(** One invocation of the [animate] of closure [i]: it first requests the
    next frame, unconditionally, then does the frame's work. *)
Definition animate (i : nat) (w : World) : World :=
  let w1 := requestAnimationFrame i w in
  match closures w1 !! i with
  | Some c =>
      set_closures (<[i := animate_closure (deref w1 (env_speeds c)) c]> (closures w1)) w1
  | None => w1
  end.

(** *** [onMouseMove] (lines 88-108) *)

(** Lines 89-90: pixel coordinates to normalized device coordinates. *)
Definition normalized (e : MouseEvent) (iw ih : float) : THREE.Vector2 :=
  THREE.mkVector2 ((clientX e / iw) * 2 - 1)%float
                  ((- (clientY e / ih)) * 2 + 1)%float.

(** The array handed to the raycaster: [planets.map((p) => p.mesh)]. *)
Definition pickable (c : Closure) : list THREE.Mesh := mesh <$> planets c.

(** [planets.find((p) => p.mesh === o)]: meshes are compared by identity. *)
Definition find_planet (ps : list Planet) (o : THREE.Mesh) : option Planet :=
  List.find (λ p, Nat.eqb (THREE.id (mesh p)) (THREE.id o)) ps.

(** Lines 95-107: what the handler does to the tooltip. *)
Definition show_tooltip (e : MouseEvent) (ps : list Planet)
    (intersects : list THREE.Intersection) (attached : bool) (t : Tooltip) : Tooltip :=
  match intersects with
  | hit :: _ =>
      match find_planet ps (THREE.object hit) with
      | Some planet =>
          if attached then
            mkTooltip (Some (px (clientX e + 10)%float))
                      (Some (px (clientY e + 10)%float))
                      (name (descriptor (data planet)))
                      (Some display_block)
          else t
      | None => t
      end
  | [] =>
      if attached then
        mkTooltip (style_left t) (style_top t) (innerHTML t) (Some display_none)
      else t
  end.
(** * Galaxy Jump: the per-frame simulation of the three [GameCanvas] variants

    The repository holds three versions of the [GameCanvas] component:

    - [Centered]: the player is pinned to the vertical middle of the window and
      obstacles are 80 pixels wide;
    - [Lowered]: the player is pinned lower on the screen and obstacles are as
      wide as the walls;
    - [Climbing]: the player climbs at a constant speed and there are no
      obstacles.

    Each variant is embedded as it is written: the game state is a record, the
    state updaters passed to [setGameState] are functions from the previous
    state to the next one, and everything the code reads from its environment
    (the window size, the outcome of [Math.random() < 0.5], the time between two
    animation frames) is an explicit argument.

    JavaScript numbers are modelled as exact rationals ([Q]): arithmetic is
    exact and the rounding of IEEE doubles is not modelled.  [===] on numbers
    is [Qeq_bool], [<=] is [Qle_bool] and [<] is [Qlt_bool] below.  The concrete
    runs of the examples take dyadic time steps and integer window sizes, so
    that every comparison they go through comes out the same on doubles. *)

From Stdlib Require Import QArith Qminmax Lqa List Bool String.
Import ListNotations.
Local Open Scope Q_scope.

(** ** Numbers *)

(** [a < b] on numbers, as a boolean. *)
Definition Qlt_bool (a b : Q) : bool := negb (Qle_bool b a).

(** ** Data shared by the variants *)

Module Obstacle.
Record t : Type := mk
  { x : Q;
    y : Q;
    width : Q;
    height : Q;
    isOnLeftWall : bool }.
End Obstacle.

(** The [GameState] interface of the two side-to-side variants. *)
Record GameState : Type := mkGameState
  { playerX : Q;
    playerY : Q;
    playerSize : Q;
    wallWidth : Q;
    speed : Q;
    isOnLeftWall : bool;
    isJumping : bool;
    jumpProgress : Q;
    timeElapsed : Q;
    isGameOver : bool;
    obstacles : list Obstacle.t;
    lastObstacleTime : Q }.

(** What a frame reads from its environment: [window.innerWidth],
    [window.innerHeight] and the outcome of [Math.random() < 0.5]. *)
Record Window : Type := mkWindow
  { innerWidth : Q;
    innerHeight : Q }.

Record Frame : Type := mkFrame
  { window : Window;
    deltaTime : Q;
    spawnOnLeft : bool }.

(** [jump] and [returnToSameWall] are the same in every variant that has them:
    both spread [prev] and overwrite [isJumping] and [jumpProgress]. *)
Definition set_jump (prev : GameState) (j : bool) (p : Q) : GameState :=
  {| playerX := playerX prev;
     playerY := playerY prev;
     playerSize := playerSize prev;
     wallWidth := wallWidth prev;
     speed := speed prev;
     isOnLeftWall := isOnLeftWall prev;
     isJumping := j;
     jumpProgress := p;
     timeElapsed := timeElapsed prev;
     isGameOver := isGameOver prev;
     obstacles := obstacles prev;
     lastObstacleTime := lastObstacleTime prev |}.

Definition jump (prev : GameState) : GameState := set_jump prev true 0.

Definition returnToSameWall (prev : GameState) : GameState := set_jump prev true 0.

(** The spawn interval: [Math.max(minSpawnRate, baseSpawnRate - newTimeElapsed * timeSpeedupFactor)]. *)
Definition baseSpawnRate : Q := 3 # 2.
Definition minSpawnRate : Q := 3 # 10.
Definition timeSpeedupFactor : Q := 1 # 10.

——

**What you should do**
Please give back exactly the lines of this listing beginning at the line with "- [Lowered]: the" and ending with the line with "exact and the", both included, and nothing else.

**Answer section**
    - [Lowered]: the player is pinned lower on the screen and obstacles are as
      wide as the walls;
    - [Climbing]: the player climbs at a constant speed and there are no
      obstacles.

    Each variant is embedded as it is written: the game state is a record, the
    state updaters passed to [setGameState] are functions from the previous
    state to the next one, and everything the code reads from its environment
    (the window size, the outcome of [Math.random() < 0.5], the time between two
    animation frames) is an explicit argument.

    JavaScript numbers are modelled as exact rationals ([Q]): arithmetic is
    exact and the rounding of IEEE doubles is not modelled.  [===] on numbers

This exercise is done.